Rebellion. It has directed so many of my actions. For when I reach a point where I look at my life and take stock of what is really going on, I've never stuck with "the norm" or what society bids females to do. "You make your bed and you sleep in it," they say, meaning that you make your choices, stick with them and take the consequences. So my mother stayed with my alcoholic father until she went crazy from despair and anger. Me? When my spouses acted like idiots I told them and I gave them a choice to stop. Every single one of them refused to believe me. They had all grown up with the same thing - women will stay no matter what because that's how we, as a society, have trained them. The look of surprise was priceless when I walked out.

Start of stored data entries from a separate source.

(* ===== verification/Scan.v ===== *)
(** * Scanning one blob ([search.rs])

    The byte-level half of content search: the compiled matcher, literal
    search in overlapped windows, line spans, the scan of a payload into
    fixed-size line records, and the lines shown for a record. The reference
    definitions work on the list of lines, without offsets. The byte searcher
    ([bstr]) and the regex engine are parameters. *)

From Stdlib Require Import NArith Lia Strings.Byte Strings.String.
From stdpp Require Import prelude gmap strings list pretty sorting.
From S2P Require Import Prelude Errors Objects Budget File.

Open Scope N_scope.

(** The limits of [search.rs]. *)
Definition BINARY_PROBE_BYTES : nat := N.to_nat 8000.
Definition PREVIEW_BYTES : nat := N.to_nat 1024.
Definition SCAN_CHECK_BYTES : nat := N.to_nat (64 * 1024).
Definition MAX_SUBMATCHES : nat := N.to_nat 256.
Definition REGEX_SIZE_LIMIT : N := 1024 * 1024.
Definition REGEX_DFA_SIZE_LIMIT : N := 2 * 1024 * 1024.
Definition MAX_CONTEXT_LINES : N := 32.

(** [SearchMode] and [SearchBinaryMode]. *)
Inductive SearchMode : Type :=
| MLiteral
| MRegex.
#[export] Instance SearchMode_eq_decision : EqDecision SearchMode.
Proof. solve_decision. Defined.

Inductive SearchBinaryMode : Type :=
| Skip
| Text.
#[export] Instance SearchBinaryMode_eq_decision : EqDecision SearchBinaryMode.
Proof. solve_decision. Defined.

(** [SearchOptions] and its default. *)
Record SearchOptions : Type := mkSearchOptions {
  so_mode : SearchMode;
  so_case_sensitive : bool;
  so_path : bytes;
  so_pathspecs : list bytes;
  so_binary : SearchBinaryMode;
  so_context_lines : N;
  so_limit : nat;
  so_max_result_bytes : N;
  so_cursor : option bytes
}.
Definition SearchOptions_default : SearchOptions :=
  mkSearchOptions MLiteral true [] [] Skip 0 1000 (8 * 1024 * 1024) None.

(** [SearchSubmatch], [ByteSpan], [CachedLineMatch] and [CachedScan]. *)
Record SearchSubmatch : Type := mkSubmatch { sub_start : N; sub_length : N }.

Record ByteSpan : Type := mkSpan { sp_start : N; sp_end : N }.

Record CachedLineMatch : Type := mkLineMatch {
  lm_line : N;
  lm_column : N;
  lm_preview : ByteSpan;
  lm_line_end : N;
  lm_context_before : option ByteSpan;
  lm_context_after : option ByteSpan
}.

Inductive CachedScan : Type :=
| Matches (matches : list CachedLineMatch)
| BinarySkipped
| OversizeSkipped.

(** [CachedScan::cache_weight]. *)
Definition cache_weight (s : CachedScan) : N :=
  match s with
  | Matches matches => N.max (N.min (lenN matches) u64_max) 1
  | BinarySkipped | OversizeSkipped => 1
  end.

(** [result_too_large] and [unsupported_regex]. *)
Definition search_too_large : Error :=
  with_limit "max_result_bytes"
    (Error_new ResultTooLarge "search match position exceeds the supported result range").
Definition unsupported_regex (reason : string) : Error :=
  with_reason reason (Error_new UnsupportedRegex "regular expression is unsupported").

(** [u32::try_from(n).map_err(|_| result_too_large())]. *)
Definition span_u32 (n : nat) : Res N :=
  if N.of_nat n <=? u32_max then Ok (N.of_nat n) else Err search_too_large.
(** [u32::try_from(n).unwrap_or(u32::MAX)]. *)
Definition u32_or_max (n : nat) : N := N.min (N.of_nat n) u32_max.

(** [ByteSpan::new] and [payload[span.range()]]. *)
Definition ByteSpan_new (start end_ : nat) : Res ByteSpan :=
  let? s := span_u32 start in
  let? e := span_u32 end_ in
  Ok (mkSpan s e).
Definition span_slice (payload : bytes) (s : ByteSpan) : bytes :=
  slice_of payload (N.to_nat (sp_start s)) (N.to_nat (sp_end s)).

(** [is_binary_payload]. *)
Definition is_binary_payload (payload : bytes) : bool :=
  existsb (beq x00) (take (Nat.min (length payload) BINARY_PROBE_BYTES) payload).

(* ------------------------------------------------------------------ *)
(** ** The searchers outside the repository *)

(** [needle] occurs in [hay] at offset [i]. *)
Definition occurs_at (hay needle : bytes) (i : nat) : bool := starts_with (drop i hay) needle.

(** [bstr]'s [find]: the index of the first occurrence of the needle. *)
Class ByteFind : Type := {
  bstr_find : bytes -> bytes -> option nat;
  bstr_find_Some : forall hay needle i, bstr_find hay needle = Some i ->
    occurs_at hay needle i = true /\ forall j, (j < i)%nat -> occurs_at hay needle j = false;
  bstr_find_None : forall hay needle, bstr_find hay needle = None ->
    forall j, occurs_at hay needle j = false
}.

(** What [RegexBuilder] is told. *)
Record RegexOptions : Type := mkRegexOptions {
  rx_unicode : bool;
  rx_case_insensitive : bool;
  rx_size_limit : N;
  rx_dfa_size_limit : N
}.

(** The [regex] crate over bytes. Documented: [find] is the leftmost match and
    so the first of [find_iter], whose matches are successive and do not
    overlap. *)
Class RegexEngine : Type := {
  Regex : Type;
  regex_build : bytes -> RegexOptions -> result string Regex;
  regex_find : Regex -> bytes -> option (nat * nat);
  regex_find_iter : Regex -> bytes -> list (nat * nat);
  regex_find_first : forall r line, regex_find r line = head (regex_find_iter r line);
  regex_in_range : forall r line,
    Forall (fun m => m.1 <= m.2 /\ m.2 <= length line)%nat (regex_find_iter r line);
  regex_successive : forall r line,
    StronglySorted (fun m n => m.2 <= n.1)%nat (regex_find_iter r line)
}.

(** [std::ops::ControlFlow]. *)
Inductive ControlFlow (B : Type) : Type :=
| Continue
| Break (b : B).
Arguments Continue {B}.
Arguments Break {B} b.

(** A loop that ran out of fuel; the theorems exclude it. *)
Definition scan_diverged : Error := Error_new InternalError "out of fuel".

(** [escaped_literal]: every byte as [\xHH]. *)
Definition hex_upper (n : N) : byte := Nbyte (if n <? 10 then 48 + n else 55 + n).
Definition escaped_literal (query : bytes) : bytes :=
  query ≫= (fun b => [x5c; x78; hex_upper (byteN b / 16); hex_upper (byteN b mod 16)]).

Section Matcher.
Context `{Env, ByteFind, RegexEngine}.

(** *** [literal_occurrences]

    [visit] is the closure with the state it captures. Offsets are within a
    slice, so the saturating additions of the source are additions. *)

Section Literal.
Context {B St : Type} (visit : nat * nat -> St -> ControlFlow B * St) (line query : bytes).

(** The inner loop over one window. *)
Fixpoint window_loop (fuel core_end window_end offset next_allowed : nat) (st : St)
  : option B * nat * St :=
  match fuel with
  | O => (None, next_allowed, st)
  | S fuel =>
      if (offset <=? window_end - length query)%nat then
        match bstr_find (slice_of line offset window_end) query with
        | None => (None, next_allowed, st)
        | Some relative =>
            let start := (offset + relative)%nat in
            if (core_end <=? start)%nat && (core_end <? length line)%nat then (None, next_allowed, st)
            else
              let end_ := (start + length query)%nat in
              match visit (start, end_) st with
              | (Break value, st) => (Some value, next_allowed, st)
              | (Continue, st) => window_loop fuel core_end window_end end_ end_ st
              end
        end
      else (None, next_allowed, st)
  end.

(** The outer loop over the windows. *)
Fixpoint windows_loop (fuel core_start next_allowed : nat) (st : St) : BM (option B * St) :=
  if (core_start <? length line)%nat then
    match fuel with
    | O => sthrow scan_diverged
    | S fuel =>
        let! _ := check in
        let core_end := Nat.min (core_start + SCAN_CHECK_BYTES) (length line) in
        let window_end := Nat.min (core_end + (length query - 1)) (length line) in
        let '(found, next_allowed, st) :=
          window_loop (S (length line)) core_end window_end (Nat.max next_allowed core_start)
            next_allowed st in
        match found with
        | Some value => sret (Some value, st)
        | None => windows_loop fuel core_end next_allowed st
        end
    end
  else sret (None, st).

Definition literal_occurrences (st : St) : BM (option B * St) :=
  if bool_decide (query = []) || (length line <? length query)%nat then
    let! _ := check in sret (None, st)
  else windows_loop (length line) 0 0 st.

End Literal.

(** *** [CompiledMatcher] *)

Inductive CompiledMatcher : Type :=
| CLiteral (query : bytes)
| CRegex (regex : Regex).

Definition compile (query : bytes) (opts : SearchOptions) : Res CompiledMatcher :=
  if bool_decide (so_mode opts = MLiteral) && so_case_sensitive opts then Ok (CLiteral query)
  else
    let? pattern := match so_mode opts with
                    | MLiteral => Ok (escaped_literal query)
                    | MRegex => if utf8_valid query then Ok query
                                else Err (unsupported_regex "regex pattern is not UTF-8")
                    end in
    match regex_build pattern
            (mkRegexOptions false (negb (so_case_sensitive opts)) REGEX_SIZE_LIMIT REGEX_DFA_SIZE_LIMIT) with
    | Ok regex => Ok (CRegex regex)
    | Err reason => Err (unsupported_regex reason)
    end.

(** [CompiledMatcher::first_occurrence]. *)
Definition first_occurrence (m : CompiledMatcher) (line : bytes) : BM (option (nat * nat)) :=
  match m with
  | CLiteral [] => sret (Some (0, 0)%nat)
  | CLiteral query =>
      let! (found, _) := literal_occurrences (fun found (_ : unit) => (Break found, tt)) line query tt in
      sret found
  | CRegex regex =>
      let! _ := check in
      sret (regex_find regex line)
  end.

(** The closure [retain] of [preview_submatches] over [submatches] and
    [truncated]. *)
Definition retain (preview_len : nat) (found : nat * nat) (st : list SearchSubmatch * bool)
  : ControlFlow unit * (list SearchSubmatch * bool) :=
  let '(start, end_) := found in
  let '(submatches, truncated) := st in
  if (preview_len <=? start)%nat || (length submatches =? MAX_SUBMATCHES)%nat then
    (Break tt, (submatches, true))
  else
    (Continue,
     (submatches ++ [mkSubmatch (u32_or_max start) (u32_or_max (Nat.min end_ preview_len - start))],
      truncated)).

(** The loop over [regex.find_iter]. *)
Fixpoint retain_loop (preview_len : nat) (found : list (nat * nat)) (st : list SearchSubmatch * bool)
  : BM (list SearchSubmatch * bool) :=
  match found with
  | [] => sret st
  | m :: found =>
      let! _ := check in
      match retain preview_len m st with
      | (Break _, st) => sret st
      | (Continue, st) => retain_loop preview_len found st
      end
  end.

(** [CompiledMatcher::preview_submatches]. *)
Definition preview_submatches (m : CompiledMatcher) (line : bytes) (preview_len : nat)
  : BM (list SearchSubmatch * bool) :=
  match m with
  | CLiteral [] =>
      let retained := Nat.min preview_len MAX_SUBMATCHES in
      sret ((fun start => mkSubmatch (N.of_nat start) 0) <$> seq 0 retained,
            (retained <? length line + 1)%nat)
  | CLiteral query =>
      let! (_, st) := literal_occurrences (retain preview_len) line query ([], false) in
      sret st
  | CRegex regex =>
      let! _ := check in
      retain_loop preview_len (regex_find_iter regex line) ([], false)
  end.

Rebellion. It gets me in trouble even now. It isn't so much the "No I won't!" with a folded arms and stamping of foot and impetuous pout. No, it's more like, "Seriously? I gotta do SOMETHING here... what's one little thing gonna hurt?" That always ends up being a mess.

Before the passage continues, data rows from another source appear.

(** [emit_matches]. *)
Definition emit_matches (snapshot : Snapshot) (cand : BlobCandidate) (cached_matches : list CachedLineMatch)
  (payload : bytes) (m : CompiledMatcher) (start_ordinal : option N) (opts : SearchOptions) (em : Emitted)
  : BM (EmitOutcome * Emitted) :=
  let! start := slift (match start_ordinal with
                       | Some start =>
                           if lenN cached_matches <=? start - 1 then
                             Err (cursor_invalid "position check failed: match ordinal is outside the file")
                           else Ok (N.to_nat start)
                       | None => Ok 0%nat
                       end) in
  emit_loop snapshot cand payload m opts (drop start cached_matches) start em.

(** The variables of the loop of [search]. *)
Record SearchState : Type := mkSearchState {
  ss_cache : @Cache.LruCache Oid CachedScan _ _;
  ss_emitted : Emitted;
  ss_found_resume : bool;
  ss_files_scanned : N;
  ss_blobs_deduped : N;
  ss_binary_skipped : N;
  ss_oversize_skipped : N;
  ss_payload_rereads : N;
  ss_visited : gset Oid;
  ss_payload_reads : gset Oid
}.

Definition set_cache (v : Cache.LruCache) (s : SearchState) : SearchState :=
  mkSearchState v (ss_emitted s) (ss_found_resume s) (ss_files_scanned s) (ss_blobs_deduped s)
    (ss_binary_skipped s) (ss_oversize_skipped s) (ss_payload_rereads s) (ss_visited s) (ss_payload_reads s).
Definition set_emitted (v : Emitted) (s : SearchState) : SearchState :=
  mkSearchState (ss_cache s) v (ss_found_resume s) (ss_files_scanned s) (ss_blobs_deduped s)
    (ss_binary_skipped s) (ss_oversize_skipped s) (ss_payload_rereads s) (ss_visited s) (ss_payload_reads s).
Definition set_found (s : SearchState) : SearchState :=
  mkSearchState (ss_cache s) (ss_emitted s) true (ss_files_scanned s) (ss_blobs_deduped s)
    (ss_binary_skipped s) (ss_oversize_skipped s) (ss_payload_rereads s) (ss_visited s) (ss_payload_reads s).

(** [visited_blobs.insert] with the duplicate counter. *)
Definition visit_blob (oid : Oid) (s : SearchState) : bool * SearchState :=
  let first := bool_decide (oid ∉ ss_visited s) in
  (first,
   mkSearchState (ss_cache s) (ss_emitted s) (ss_found_resume s) (ss_files_scanned s)
     (if first then ss_blobs_deduped s else sadd64 (ss_blobs_deduped s) 1)
     (ss_binary_skipped s) (ss_oversize_skipped s) (ss_payload_rereads s)
     ({[oid]} ∪ ss_visited s) (ss_payload_reads s)).

(** [payload_reads.insert] with the reread counter. *)
Definition read_payload (oid : Oid) (s : SearchState) : SearchState :=
  mkSearchState (ss_cache s) (ss_emitted s) (ss_found_resume s) (ss_files_scanned s) (ss_blobs_deduped s)
    (ss_binary_skipped s) (ss_oversize_skipped s)
    (if bool_decide (oid ∈ ss_payload_reads s) then sadd64 (ss_payload_rereads s) 1
     else ss_payload_rereads s)
    (ss_visited s) ({[oid]} ∪ ss_payload_reads s).

(** The statistics of a scan, counted at the first visit of a blob. *)
Definition count_scan (scan : CachedScan) (first : bool) (s : SearchState) : SearchState :=
  if first then
    mkSearchState (ss_cache s) (ss_emitted s) (ss_found_resume s)
      (match scan with Matches _ => sadd64 (ss_files_scanned s) 1 | _ => ss_files_scanned s end)
      (ss_blobs_deduped s)
      (match scan with BinarySkipped => sadd64 (ss_binary_skipped s) 1 | _ => ss_binary_skipped s end)
      (match scan with OversizeSkipped => sadd64 (ss_oversize_skipped s) 1 | _ => ss_oversize_skipped s end)
      (ss_payload_rereads s) (ss_visited s) (ss_payload_reads s)
  else s.

(** The arms [Err(error) if truncatable(&error) && !matches.is_empty()]: the
    page ends with the name of the limit. *)
Definition or_stop {A} (s : SearchState) (m : DM T A) : DM T (string + A) :=
  fun w =>
    match m w with
    | (Ok a, w) => (Ok (inr a), w)
    | (Err e, w) =>
        if truncatable e && negb (bool_decide (em_matches (ss_emitted s) = [])) then
          (Ok (inl (default "budget"%string (limit e))), w)
        else (Err e, w)
    end.

(** Emission into the search state. *)
Definition emit_into (snapshot : Snapshot) (cand : BlobCandidate) (cached_matches : list CachedLineMatch)
  (payload : bytes) (m : CompiledMatcher) (start_ordinal : option N) (opts : SearchOptions) (s : SearchState)
  : DM T (option string * SearchState) :=
  let! (outcome, em) :=
    on_budget (emit_matches snapshot cand cached_matches payload m start_ordinal opts (ss_emitted s)) in
  sret (match outcome with EComplete => None | EStopped limit => Some limit end, set_emitted em s).

Definition no_emitted_matches : Error :=
  cursor_invalid "position check failed: cursor path has no emitted matches".

(** One candidate whose scan is cached. *)
Definition visit_cached (snapshot : Snapshot) (m : CompiledMatcher) (opts : SearchOptions)
  (cand : BlobCandidate) (start_ordinal : option N) (first : bool) (scan : CachedScan) (s : SearchState)
  : DM T (option string * SearchState) :=
  let! charged := or_stop s (on_budget charge_object_visit) in
  match charged with
  | inl limit => sret (Some limit, s)
  | inr _ =>
      match scan with
      | Matches line_matches =>
          let! read := read_blob_payload (bc_oid cand) in
          match read with
          | None => sret (None, count_scan OversizeSkipped first s)
          | Some payload =>
              emit_into snapshot cand line_matches payload m start_ordinal opts (read_payload (bc_oid cand) s)
          end
      | BinarySkipped | OversizeSkipped =>
          if bool_decide (is_Some start_ordinal) then sthrow no_emitted_matches else sret (None, s)
      end
  end.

Sir, I thank you for the opportunity to learn this with you. You watch and wait and say nothing for months until you've gathered a full picture and then you direct me the way I need to go in order to attain and maintain peace within me. Forgive me that I do not always see the big picture. Always the impulsive one, I struggle to maintain the status quo when things are difficult for me and begin looking for a way to reduce the resulting stress from the struggle without battering the struggle within. I seem to cause more stress to my own self than the world does!

Good luck to you, Sir... the beings within are hard to tame and harder to hold. Some of them rear up at the last possible minute and do terrible things, haunting things, and sometimes beautiful things. When I can channel them into art, it is beautiful for everyone else, yet terrible for me to behold as it holds the key to a time when my head was not at rest but in chaos. Yet when I cannot channel those beings well for some reason, THAT is when they get me into trouble. Little rebellions become lies. For some reason, I have a very hard time lying to you though. I cannot keep a lie from you. "Oh what's one cookie?" becomes a blurted out "Sir I ate a cookie today" followed by grief that I have let you down and a deep shame.

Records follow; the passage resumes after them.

Lemma process_change_spec hs i j n0 w e es :
  running hs i j n0 w -> aligned old new i j (e :: es) ->
  broken (process_change consume old new ctx e w) \/
  exists hs', running hs' (ed_before_end e) (ed_after_end e) (add_pair n0 (edit_size e)) (process_change consume old new ctx e w).
Proof.
  intros [Ha Hrun] Hal. inversion Hal as [|? ? g ? ? Hb Has Heq Hbe Hae Hne Hrest]; subst. destruct w as [u d].
  cbn [fst snd] in *. unfold process_change. destruct Hrun as [(-> & -> & -> & -> & ->)|[Ho Hlen]].
  { right. exists []. split; [done|]. right. cbn [fst UnifiedDiff_new ud_err starts_next_hunk ud_ctx_pos].
    set (m := (g - ctx)%nat).
    assert (Hop : open_hunk [] m m (0, 0)%nat (start_hunk m m (Some m) UnifiedDiff_new)).
    { eapply (start_open [] 0 0); try done; [constructor|lia..| |lia|lia].
      pose proof (tokens_sub _ _ _ _ _ m Heq ltac:(lia)) as Hm. exact Hm. }
    assert (Heq' : tokens old m (m + (g - m)) = tokens new m (m + (g - m))).
    { pose proof (tokens_sub_end _ _ _ _ _ m Heq ltac:(lia)) as Hm. cbn in Hm. by replace (m + (g - m))%nat with g by lia. }
    pose proof (accumulate_open _ _ _ _ _ e (g - m) Hop ltac:(lia) ltac:(lia) Heq' Hbe Hae) as Hacc.
    assert (Hsame : accumulate old new ctx e UnifiedDiff_new =
                    accumulate old new ctx e (start_hunk m m (Some m) UnifiedDiff_new)).
    { unfold accumulate. cbn [ud_ctx_pos UnifiedDiff_new start_hunk]. rewrite Hb, Has. done. }
    rewrite Hsame. split; [done|]. by apply accumulate_len. }
  rewrite (oh_err _ _ _ _ _ Ho). unfold starts_next_hunk. rewrite (oh_ctx _ _ _ _ _ Ho).
  destruct (Nat.ltb_spec (2 * ctx) (ed_before_start e - i)) as [Hlt|Hge].
  2:{ right. exists hs. split; [done|]. right. split; [by eapply accumulate_open|by apply accumulate_len]. }
  pose proof (oh_range _ _ _ _ _ Ho) as Hr.
  set (n := (Nat.min (i + ctx) (length old) - i)%nat). assert (n <= g)%nat by lia.
  destruct (flush_accumulated_hunk consume old ctx (u, d)) as [r [u1 d1]] eqn:Ef.
  pose proof (flush_open _ _ _ _ _ _ n _ _ _ Ho Ha Hlen eq_refl (tokens_sub _ _ _ _ _ n Heq ltac:(lia)) ltac:(lia) Ef)
    as Hf.
  destruct r as [[]|x]; [right|left; split; [by eexists|]; cbn; naive_solver].
  destruct Hf as (hs' & Ha' & Hloc & <- & Hbuf & Hlb & Hla & He). exists hs'. split; [done|]. right. cbn [fst].
  split; [|by apply accumulate_len]. set (p := (ed_before_start e - ctx)%nat). set (a := (ed_after_start e - ctx)%nat).
  assert (Hp : p = (i + (g - ctx))%nat) by lia. assert (Hq : a = (j + (g - ctx))%nat) by lia.
  eapply (accumulate_open hs' p a _ _ e ctx); [|lia|lia| |done|done].
  - eapply (start_open hs' (i + n) (j + n)); try done; [lia..| |lia|lia]. rewrite Hp, Hq.
    replace (i + (g - ctx))%nat with (i + n + (g - ctx - n))%nat by lia.
    replace (j + (g - ctx))%nat with (j + n + (g - ctx - n))%nat by lia.
    eapply (tokens_sub _ _ _ _ (g - n)); [|lia].
    replace (i + n + (g - n))%nat with (i + g)%nat by lia. replace (j + n + (g - n))%nat with (j + g)%nat by lia.
    by apply tokens_sub_end.
  - rewrite Hp, Hq, <- !Nat.add_assoc, !Nat.sub_add by lia. apply tokens_sub_end; [done|lia].
Qed.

Funny, isn't it? Submission has been embraced by me. Yet the inner beings have not reached the peace I seek. Peace I want desperately, aching for it. I stand on tiptoe on the edge of instability and stretch for inner peace with my whole being, reaching for it with grasping hands, arms stretched to the limit, body arced over the void of chaos just below, my face transformed by heart shattering longing, lips parted slightly, shaking with the full body tremor of the addicted. You've done this. I wait for you with that longing. I love you, my Master.

------- Later thoughts...

I know that lying is a choice. I also know that it isn't my parents fault if I lie now. They're dead. They have no input here. I only wanted to explain where I learned it and explain the resulting fucked up logic that somehow if it was okay for them to do it, why was it not okay for me?  43 years... Long time to figure that out. I won't make any blonde jokes here.

Rebellion. That is harder, but it is still a choice and it is still no one else's fault. I explained some of the past and perhaps you see why I chose to take back the control over myself. It has been a long hard battle to get to this point and know I am submissive, harder still to actually do it sometimes. I am very used to being "the one in charge."

I am learning. I just hope that in my learning process (often done "the hard way") I don't lose my Master. That's what I fear the most.